▶ ASSIGNED TASK
From the records below, set down exactly the lines starting with the line that contains "Ok (Some (mkEventInfo" and going on through the line that contains "Definition lessEvent (x". Nothing else is wanted.

Collected data:
┄┄┄┄┄┄┄┄┄┄┄┄┄┄┄┄┄┄┄┄

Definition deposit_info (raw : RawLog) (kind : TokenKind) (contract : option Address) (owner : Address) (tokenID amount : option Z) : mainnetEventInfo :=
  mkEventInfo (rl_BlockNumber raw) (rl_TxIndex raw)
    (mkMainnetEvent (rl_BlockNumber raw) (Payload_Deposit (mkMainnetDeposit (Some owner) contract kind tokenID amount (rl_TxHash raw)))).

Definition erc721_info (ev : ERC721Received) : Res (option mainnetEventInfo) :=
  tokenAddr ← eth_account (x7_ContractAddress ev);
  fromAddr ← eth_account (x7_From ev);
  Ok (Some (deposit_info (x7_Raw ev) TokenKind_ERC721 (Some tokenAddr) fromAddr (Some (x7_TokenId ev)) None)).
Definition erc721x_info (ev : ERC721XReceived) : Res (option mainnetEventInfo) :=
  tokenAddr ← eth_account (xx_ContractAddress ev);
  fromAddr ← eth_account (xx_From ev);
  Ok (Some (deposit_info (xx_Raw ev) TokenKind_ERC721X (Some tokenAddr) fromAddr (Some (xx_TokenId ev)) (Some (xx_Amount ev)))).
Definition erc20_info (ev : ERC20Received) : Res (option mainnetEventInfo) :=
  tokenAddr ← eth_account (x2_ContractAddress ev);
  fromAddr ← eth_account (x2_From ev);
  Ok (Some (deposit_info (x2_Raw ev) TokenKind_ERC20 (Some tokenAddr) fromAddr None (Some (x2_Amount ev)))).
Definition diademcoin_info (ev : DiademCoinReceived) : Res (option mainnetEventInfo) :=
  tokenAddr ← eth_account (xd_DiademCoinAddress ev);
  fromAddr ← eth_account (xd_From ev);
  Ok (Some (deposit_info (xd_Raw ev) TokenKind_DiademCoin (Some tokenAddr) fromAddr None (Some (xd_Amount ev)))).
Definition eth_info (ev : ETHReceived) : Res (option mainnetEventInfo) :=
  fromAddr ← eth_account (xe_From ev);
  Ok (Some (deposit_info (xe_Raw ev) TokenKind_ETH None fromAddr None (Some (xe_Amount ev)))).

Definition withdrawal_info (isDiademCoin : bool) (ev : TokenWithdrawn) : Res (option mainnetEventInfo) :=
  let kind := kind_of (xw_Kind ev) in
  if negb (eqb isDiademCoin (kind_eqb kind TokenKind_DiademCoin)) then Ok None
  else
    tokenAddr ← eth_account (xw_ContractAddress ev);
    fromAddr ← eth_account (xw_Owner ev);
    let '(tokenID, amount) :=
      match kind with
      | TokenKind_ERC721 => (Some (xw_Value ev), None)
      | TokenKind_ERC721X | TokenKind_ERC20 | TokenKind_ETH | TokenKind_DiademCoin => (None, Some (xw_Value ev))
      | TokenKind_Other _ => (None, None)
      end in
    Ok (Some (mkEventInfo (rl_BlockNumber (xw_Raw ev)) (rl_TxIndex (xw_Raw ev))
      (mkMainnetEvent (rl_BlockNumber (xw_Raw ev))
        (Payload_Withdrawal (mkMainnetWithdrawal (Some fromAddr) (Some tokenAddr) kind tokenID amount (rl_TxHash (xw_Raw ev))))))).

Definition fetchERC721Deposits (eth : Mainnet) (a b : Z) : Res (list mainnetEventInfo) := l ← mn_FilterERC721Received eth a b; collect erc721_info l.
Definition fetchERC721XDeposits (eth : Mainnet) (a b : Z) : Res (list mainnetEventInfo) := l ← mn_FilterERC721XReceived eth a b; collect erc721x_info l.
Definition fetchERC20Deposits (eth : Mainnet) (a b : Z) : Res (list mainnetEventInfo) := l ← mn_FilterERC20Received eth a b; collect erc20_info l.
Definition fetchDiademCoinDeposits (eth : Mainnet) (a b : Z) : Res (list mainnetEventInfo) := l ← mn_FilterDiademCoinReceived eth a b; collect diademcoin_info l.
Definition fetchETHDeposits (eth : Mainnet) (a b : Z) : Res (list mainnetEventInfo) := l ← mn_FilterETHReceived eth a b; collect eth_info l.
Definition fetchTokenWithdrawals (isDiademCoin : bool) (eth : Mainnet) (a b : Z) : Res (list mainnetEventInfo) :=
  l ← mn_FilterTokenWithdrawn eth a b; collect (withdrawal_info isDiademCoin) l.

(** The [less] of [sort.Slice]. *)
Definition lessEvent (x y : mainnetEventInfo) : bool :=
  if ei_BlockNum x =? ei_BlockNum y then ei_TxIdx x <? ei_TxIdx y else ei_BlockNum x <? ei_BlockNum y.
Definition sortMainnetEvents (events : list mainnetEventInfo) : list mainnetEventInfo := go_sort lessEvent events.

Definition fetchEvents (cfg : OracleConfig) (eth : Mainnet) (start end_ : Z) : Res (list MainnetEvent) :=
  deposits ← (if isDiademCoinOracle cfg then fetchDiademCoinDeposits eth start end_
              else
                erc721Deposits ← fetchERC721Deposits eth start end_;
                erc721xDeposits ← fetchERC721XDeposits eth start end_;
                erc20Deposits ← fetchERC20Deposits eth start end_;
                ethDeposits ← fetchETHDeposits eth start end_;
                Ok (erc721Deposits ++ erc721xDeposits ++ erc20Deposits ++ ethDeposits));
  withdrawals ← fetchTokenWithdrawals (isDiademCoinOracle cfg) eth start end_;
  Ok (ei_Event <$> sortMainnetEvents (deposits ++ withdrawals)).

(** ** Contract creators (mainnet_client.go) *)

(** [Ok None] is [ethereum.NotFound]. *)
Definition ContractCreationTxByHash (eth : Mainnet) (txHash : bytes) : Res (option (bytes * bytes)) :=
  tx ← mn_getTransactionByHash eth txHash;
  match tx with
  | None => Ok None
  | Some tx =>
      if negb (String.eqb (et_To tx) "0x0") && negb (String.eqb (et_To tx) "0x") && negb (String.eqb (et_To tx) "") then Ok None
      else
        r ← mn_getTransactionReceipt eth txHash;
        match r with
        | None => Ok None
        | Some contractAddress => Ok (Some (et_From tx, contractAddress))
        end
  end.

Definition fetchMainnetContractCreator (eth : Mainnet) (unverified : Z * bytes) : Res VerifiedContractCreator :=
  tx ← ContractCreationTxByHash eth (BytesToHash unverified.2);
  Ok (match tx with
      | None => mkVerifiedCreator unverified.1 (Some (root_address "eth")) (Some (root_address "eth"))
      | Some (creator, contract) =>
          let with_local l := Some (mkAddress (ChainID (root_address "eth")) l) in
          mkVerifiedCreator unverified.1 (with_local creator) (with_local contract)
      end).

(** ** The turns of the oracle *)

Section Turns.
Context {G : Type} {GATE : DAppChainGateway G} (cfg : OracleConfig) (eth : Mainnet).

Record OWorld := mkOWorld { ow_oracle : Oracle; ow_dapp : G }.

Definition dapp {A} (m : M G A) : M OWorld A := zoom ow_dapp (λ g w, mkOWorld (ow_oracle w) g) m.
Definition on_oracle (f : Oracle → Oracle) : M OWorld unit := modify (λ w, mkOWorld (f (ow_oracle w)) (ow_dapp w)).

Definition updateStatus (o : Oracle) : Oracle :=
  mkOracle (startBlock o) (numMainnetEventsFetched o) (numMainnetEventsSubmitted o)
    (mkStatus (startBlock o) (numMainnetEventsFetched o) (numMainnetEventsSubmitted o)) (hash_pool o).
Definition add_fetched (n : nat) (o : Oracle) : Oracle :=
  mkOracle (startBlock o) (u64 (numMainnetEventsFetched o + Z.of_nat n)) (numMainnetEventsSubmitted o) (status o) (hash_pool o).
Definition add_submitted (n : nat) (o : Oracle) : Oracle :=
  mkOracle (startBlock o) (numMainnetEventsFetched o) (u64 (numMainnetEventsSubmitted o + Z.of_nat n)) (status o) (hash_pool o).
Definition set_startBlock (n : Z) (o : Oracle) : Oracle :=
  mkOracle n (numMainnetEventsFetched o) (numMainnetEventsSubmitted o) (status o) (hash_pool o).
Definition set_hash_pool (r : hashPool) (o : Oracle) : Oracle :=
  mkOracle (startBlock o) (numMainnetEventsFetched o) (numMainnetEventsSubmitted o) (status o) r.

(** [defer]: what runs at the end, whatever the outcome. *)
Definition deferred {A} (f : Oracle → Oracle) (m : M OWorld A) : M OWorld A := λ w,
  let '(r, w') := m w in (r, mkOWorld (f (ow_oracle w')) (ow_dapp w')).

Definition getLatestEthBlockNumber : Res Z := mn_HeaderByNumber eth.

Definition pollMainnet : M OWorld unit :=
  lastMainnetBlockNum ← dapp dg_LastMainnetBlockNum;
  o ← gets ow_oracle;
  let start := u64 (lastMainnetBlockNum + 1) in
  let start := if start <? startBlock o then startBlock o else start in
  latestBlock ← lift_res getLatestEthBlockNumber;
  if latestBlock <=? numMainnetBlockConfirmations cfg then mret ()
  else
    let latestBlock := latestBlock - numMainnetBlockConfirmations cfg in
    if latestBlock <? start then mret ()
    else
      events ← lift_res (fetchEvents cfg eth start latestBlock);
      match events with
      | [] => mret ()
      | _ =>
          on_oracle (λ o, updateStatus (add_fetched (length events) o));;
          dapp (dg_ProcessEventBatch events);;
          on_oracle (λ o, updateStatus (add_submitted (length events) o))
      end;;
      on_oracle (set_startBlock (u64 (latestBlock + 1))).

┄┄┄┄┄┄┄┄┄┄┄┄┄┄┄┄┄┄┄┄

▶ EXERCISE RESULT
    Ok (Some (mkEventInfo (rl_BlockNumber (xw_Raw ev)) (rl_TxIndex (xw_Raw ev))
      (mkMainnetEvent (rl_BlockNumber (xw_Raw ev))
        (Payload_Withdrawal (mkMainnetWithdrawal (Some fromAddr) (Some tokenAddr) kind tokenID amount (rl_TxHash (xw_Raw ev))))))).

Definition fetchERC721Deposits (eth : Mainnet) (a b : Z) : Res (list mainnetEventInfo) := l ← mn_FilterERC721Received eth a b; collect erc721_info l.
Definition fetchERC721XDeposits (eth : Mainnet) (a b : Z) : Res (list mainnetEventInfo) := l ← mn_FilterERC721XReceived eth a b; collect erc721x_info l.
Definition fetchERC20Deposits (eth : Mainnet) (a b : Z) : Res (list mainnetEventInfo) := l ← mn_FilterERC20Received eth a b; collect erc20_info l.
Definition fetchDiademCoinDeposits (eth : Mainnet) (a b : Z) : Res (list mainnetEventInfo) := l ← mn_FilterDiademCoinReceived eth a b; collect diademcoin_info l.
Definition fetchETHDeposits (eth : Mainnet) (a b : Z) : Res (list mainnetEventInfo) := l ← mn_FilterETHReceived eth a b; collect eth_info l.
Definition fetchTokenWithdrawals (isDiademCoin : bool) (eth : Mainnet) (a b : Z) : Res (list mainnetEventInfo) :=
  l ← mn_FilterTokenWithdrawn eth a b; collect (withdrawal_info isDiademCoin) l.

(** The [less] of [sort.Slice]. *)
Definition lessEvent (x y : mainnetEventInfo) : bool :=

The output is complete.